== Data to examine

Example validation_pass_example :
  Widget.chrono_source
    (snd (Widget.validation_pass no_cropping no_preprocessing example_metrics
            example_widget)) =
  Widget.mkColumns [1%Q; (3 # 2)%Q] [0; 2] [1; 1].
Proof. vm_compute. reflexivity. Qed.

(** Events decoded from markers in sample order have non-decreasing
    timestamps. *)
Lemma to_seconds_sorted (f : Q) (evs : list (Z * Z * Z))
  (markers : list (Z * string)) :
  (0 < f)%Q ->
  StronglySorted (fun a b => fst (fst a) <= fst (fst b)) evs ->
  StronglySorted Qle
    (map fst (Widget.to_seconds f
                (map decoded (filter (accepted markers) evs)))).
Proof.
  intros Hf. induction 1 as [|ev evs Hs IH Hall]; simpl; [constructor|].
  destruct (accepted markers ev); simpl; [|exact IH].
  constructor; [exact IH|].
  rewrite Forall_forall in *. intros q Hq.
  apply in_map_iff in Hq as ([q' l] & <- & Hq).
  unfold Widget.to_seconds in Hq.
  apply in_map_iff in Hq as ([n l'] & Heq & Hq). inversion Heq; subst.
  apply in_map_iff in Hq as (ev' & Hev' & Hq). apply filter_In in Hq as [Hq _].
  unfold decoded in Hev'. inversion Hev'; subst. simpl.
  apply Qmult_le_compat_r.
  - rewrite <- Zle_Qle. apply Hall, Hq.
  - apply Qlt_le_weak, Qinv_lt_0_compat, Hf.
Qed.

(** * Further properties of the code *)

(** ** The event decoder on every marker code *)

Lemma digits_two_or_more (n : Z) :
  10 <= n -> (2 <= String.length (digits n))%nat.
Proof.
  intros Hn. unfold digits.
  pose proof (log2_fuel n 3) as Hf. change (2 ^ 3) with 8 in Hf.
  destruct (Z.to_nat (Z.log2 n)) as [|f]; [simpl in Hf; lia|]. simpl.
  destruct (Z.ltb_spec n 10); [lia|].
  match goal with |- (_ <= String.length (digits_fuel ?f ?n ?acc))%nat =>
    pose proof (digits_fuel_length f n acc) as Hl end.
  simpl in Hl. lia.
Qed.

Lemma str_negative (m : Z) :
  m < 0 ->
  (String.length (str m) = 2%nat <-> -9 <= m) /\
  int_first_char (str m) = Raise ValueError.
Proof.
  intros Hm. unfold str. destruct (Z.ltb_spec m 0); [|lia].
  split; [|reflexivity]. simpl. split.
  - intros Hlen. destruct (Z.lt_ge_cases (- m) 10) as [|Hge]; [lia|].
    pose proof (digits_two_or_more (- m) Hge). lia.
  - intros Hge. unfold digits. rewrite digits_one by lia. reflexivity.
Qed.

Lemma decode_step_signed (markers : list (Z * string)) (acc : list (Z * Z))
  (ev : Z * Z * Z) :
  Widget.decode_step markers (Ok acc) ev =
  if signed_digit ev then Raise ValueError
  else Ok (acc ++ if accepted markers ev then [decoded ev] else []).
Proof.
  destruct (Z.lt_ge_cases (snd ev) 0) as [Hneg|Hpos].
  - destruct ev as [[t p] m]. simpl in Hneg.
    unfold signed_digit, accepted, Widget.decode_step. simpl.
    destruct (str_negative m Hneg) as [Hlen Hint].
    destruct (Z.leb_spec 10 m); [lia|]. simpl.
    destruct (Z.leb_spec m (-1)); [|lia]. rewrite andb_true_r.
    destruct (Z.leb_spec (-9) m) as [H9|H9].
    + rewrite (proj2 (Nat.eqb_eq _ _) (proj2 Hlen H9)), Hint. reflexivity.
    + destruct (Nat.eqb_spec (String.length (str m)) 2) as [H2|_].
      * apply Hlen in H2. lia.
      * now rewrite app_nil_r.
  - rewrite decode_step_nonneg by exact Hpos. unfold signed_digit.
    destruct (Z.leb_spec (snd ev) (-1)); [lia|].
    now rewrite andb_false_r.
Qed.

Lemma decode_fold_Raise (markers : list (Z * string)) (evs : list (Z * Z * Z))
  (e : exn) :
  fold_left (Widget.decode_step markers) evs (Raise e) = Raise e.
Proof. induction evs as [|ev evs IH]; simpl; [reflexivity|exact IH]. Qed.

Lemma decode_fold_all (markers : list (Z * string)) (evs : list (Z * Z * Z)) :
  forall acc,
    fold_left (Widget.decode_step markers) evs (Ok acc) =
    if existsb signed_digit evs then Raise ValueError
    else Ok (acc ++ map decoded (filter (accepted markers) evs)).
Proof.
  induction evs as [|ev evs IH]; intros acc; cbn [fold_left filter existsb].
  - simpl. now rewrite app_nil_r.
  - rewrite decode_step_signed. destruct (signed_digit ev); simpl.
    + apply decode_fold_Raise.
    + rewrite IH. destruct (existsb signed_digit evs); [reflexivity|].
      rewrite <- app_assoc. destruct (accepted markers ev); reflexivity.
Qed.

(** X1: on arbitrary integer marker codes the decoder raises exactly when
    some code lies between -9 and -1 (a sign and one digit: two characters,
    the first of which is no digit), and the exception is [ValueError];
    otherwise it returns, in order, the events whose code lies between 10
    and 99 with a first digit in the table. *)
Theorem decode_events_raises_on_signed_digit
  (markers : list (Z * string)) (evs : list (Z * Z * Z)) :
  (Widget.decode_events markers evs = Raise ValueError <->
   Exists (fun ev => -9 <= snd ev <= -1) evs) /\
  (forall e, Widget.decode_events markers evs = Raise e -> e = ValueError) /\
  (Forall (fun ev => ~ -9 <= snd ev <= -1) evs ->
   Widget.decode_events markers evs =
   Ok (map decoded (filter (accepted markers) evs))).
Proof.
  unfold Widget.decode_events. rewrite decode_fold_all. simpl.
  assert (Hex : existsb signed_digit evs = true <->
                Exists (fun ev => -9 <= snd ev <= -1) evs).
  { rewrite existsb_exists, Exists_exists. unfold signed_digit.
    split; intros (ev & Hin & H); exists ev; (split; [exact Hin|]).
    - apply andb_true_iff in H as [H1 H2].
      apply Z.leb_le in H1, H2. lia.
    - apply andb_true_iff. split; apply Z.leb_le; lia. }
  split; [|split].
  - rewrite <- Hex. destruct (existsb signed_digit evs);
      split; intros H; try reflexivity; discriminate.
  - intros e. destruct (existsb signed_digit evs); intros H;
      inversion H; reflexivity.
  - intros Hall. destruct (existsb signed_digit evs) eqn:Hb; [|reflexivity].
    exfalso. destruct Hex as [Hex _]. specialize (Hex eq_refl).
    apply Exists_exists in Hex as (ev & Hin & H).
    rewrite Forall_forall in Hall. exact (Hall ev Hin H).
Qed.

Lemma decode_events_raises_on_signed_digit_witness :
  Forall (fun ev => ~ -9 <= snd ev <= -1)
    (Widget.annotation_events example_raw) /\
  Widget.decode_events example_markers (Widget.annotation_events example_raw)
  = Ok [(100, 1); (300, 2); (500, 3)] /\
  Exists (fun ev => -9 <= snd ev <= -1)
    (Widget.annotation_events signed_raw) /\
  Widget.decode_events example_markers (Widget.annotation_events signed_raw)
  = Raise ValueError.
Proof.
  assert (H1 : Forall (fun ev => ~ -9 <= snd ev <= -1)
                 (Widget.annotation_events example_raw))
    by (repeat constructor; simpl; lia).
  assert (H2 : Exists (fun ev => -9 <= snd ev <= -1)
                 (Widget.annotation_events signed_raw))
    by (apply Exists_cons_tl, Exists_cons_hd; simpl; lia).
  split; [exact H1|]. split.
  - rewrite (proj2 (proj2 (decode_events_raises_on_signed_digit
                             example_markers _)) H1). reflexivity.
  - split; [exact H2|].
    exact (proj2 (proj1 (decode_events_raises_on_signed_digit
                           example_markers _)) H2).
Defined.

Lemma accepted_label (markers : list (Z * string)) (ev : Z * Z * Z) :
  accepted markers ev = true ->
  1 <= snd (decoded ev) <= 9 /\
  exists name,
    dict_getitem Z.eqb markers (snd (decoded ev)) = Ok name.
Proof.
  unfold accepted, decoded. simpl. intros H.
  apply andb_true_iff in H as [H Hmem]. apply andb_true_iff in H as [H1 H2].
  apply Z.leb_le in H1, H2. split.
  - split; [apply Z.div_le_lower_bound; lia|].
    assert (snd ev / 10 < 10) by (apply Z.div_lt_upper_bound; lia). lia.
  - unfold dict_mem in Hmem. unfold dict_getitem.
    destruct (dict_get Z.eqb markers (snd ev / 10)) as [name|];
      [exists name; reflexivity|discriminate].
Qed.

====
== Data to examine

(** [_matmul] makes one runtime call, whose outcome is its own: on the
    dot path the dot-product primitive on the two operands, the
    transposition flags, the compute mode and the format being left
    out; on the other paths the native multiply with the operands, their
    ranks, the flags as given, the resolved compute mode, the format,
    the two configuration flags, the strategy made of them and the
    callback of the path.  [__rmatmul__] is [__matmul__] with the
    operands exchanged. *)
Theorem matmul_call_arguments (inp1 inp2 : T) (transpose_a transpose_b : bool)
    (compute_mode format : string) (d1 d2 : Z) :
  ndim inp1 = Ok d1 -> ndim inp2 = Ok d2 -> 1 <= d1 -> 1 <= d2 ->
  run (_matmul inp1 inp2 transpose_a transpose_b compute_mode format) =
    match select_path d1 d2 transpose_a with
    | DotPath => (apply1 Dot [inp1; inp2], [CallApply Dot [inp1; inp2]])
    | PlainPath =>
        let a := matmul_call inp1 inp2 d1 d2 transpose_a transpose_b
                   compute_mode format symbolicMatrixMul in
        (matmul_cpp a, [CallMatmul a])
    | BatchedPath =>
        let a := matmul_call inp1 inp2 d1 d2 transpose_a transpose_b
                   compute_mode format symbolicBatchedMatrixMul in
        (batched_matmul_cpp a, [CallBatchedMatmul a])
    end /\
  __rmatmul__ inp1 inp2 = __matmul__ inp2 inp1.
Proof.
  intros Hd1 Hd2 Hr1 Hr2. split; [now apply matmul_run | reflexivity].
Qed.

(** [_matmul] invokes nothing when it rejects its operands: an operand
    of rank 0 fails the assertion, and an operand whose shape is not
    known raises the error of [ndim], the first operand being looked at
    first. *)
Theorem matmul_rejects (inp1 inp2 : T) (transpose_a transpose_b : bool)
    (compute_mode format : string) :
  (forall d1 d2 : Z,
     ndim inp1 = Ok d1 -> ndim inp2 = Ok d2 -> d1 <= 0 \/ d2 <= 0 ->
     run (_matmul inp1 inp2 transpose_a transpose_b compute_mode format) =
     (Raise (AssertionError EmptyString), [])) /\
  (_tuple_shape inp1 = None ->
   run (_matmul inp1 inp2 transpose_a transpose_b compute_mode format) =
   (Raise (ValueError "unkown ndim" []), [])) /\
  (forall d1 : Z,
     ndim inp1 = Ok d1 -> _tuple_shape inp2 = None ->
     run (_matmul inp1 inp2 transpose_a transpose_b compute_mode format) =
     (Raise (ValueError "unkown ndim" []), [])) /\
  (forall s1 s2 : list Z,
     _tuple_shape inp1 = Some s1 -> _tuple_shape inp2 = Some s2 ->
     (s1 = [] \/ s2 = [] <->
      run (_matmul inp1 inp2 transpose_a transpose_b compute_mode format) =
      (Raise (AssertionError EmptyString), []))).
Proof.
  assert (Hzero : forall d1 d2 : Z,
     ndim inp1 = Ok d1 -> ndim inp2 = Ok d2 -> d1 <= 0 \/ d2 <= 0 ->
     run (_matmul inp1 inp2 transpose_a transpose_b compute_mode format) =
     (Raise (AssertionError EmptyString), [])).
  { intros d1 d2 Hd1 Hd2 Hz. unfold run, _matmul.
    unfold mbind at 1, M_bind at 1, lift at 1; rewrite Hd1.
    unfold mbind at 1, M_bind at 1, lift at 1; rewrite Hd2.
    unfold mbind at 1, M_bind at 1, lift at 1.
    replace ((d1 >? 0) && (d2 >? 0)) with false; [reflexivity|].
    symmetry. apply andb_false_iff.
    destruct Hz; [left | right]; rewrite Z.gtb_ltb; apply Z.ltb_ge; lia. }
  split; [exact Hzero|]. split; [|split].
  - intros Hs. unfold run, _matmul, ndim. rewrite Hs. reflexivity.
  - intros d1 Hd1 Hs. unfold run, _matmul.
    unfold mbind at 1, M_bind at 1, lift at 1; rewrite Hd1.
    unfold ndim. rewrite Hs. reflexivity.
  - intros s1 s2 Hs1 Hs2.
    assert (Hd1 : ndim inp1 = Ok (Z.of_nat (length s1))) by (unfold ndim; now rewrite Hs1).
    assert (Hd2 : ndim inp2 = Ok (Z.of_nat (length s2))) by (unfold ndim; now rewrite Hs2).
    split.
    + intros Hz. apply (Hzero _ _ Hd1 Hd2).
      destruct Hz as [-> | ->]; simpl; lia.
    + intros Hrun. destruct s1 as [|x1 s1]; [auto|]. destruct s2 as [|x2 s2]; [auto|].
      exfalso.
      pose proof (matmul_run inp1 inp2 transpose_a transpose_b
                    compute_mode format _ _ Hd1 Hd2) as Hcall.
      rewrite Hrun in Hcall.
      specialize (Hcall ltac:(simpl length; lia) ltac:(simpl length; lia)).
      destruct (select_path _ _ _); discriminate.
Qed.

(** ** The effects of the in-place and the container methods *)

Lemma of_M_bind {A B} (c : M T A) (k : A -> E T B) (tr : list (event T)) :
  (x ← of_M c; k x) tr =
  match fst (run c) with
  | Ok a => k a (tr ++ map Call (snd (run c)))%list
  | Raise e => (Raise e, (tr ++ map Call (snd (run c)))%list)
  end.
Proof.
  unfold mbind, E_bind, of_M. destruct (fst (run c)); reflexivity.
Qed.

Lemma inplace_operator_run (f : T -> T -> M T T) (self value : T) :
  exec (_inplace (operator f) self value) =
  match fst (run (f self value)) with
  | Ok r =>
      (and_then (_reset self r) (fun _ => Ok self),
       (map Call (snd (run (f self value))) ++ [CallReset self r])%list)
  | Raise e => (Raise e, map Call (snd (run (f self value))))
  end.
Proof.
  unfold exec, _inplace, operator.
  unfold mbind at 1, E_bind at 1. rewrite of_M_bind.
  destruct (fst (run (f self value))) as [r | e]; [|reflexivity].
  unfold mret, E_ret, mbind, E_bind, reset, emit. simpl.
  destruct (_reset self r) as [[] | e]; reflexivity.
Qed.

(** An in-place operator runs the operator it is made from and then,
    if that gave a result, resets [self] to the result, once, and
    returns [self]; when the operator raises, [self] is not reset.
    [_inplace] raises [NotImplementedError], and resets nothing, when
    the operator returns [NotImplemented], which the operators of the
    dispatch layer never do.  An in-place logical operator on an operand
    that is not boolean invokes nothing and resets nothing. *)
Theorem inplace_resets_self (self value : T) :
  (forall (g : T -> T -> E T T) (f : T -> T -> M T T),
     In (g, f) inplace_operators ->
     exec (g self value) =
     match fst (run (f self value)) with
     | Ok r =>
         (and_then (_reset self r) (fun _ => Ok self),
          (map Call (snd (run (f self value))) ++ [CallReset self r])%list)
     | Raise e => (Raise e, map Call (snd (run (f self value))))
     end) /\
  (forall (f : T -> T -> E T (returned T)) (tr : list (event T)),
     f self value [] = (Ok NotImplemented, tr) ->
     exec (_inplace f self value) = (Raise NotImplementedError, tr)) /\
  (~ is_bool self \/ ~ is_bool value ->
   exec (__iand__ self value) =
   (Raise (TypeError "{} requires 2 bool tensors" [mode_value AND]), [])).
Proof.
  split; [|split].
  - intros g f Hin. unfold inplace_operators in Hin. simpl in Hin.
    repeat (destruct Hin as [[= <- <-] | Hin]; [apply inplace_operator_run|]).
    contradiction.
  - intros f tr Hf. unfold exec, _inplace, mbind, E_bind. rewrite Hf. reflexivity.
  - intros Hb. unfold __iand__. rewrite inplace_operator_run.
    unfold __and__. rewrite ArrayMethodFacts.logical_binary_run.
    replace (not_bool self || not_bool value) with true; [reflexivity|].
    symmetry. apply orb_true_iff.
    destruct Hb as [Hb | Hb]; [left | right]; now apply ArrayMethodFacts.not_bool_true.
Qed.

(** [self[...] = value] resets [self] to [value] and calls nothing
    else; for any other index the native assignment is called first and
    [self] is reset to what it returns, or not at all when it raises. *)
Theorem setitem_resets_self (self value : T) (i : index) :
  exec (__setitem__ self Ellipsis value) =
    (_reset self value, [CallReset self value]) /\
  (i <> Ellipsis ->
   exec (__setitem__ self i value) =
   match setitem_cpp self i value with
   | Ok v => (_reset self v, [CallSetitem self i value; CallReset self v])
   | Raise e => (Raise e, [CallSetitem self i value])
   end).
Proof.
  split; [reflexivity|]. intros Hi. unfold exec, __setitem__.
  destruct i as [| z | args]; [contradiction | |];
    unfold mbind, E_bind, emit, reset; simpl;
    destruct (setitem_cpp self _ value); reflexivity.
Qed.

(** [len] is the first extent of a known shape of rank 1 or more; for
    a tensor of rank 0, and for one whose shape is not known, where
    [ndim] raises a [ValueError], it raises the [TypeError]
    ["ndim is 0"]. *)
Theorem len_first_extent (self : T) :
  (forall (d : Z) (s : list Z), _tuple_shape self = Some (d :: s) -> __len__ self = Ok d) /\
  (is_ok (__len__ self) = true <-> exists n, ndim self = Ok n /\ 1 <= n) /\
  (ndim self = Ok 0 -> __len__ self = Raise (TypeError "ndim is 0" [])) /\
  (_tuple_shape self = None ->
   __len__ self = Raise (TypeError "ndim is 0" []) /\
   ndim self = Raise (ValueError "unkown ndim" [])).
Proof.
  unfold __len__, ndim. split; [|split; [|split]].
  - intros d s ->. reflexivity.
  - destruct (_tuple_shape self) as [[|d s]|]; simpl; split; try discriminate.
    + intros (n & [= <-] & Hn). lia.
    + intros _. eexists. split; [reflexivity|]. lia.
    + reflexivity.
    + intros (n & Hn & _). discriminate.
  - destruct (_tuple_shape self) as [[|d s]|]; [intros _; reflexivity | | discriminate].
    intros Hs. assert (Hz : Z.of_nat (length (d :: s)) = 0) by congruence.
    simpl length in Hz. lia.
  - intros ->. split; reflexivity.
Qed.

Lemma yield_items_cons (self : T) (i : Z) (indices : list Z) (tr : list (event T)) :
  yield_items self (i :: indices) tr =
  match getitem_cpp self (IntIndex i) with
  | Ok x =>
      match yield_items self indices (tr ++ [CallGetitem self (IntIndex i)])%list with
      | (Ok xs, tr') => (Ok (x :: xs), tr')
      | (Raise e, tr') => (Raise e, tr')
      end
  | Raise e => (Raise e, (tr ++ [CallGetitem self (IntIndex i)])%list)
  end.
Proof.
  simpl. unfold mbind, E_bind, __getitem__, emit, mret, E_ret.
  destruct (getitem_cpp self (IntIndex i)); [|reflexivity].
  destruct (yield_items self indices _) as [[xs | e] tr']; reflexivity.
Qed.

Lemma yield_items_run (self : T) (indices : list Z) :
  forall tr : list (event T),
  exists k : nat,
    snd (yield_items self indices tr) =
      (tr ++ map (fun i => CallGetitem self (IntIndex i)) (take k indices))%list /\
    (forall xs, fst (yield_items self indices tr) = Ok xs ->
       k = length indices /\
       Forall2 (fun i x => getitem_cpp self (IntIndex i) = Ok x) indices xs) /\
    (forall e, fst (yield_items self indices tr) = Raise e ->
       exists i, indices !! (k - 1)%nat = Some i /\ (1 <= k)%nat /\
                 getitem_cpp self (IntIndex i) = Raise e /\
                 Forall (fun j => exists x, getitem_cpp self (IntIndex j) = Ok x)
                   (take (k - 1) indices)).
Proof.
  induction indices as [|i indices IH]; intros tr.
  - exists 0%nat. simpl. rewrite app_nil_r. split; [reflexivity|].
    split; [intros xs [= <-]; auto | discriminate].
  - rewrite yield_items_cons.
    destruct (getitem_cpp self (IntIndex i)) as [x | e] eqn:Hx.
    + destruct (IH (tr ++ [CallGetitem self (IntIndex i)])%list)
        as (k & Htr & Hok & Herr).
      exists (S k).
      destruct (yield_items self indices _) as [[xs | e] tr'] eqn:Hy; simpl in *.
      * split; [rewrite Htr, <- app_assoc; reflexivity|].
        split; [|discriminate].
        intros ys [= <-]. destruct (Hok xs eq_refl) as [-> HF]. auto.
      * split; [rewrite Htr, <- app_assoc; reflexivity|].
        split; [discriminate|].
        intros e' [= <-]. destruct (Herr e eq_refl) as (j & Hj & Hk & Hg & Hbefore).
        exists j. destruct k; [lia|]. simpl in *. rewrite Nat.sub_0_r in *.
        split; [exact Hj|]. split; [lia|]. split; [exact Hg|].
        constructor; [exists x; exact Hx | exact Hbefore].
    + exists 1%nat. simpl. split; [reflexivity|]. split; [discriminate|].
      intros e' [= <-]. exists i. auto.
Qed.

====

Please work out how many lines above carry "StronglySorted", writing only the result.

2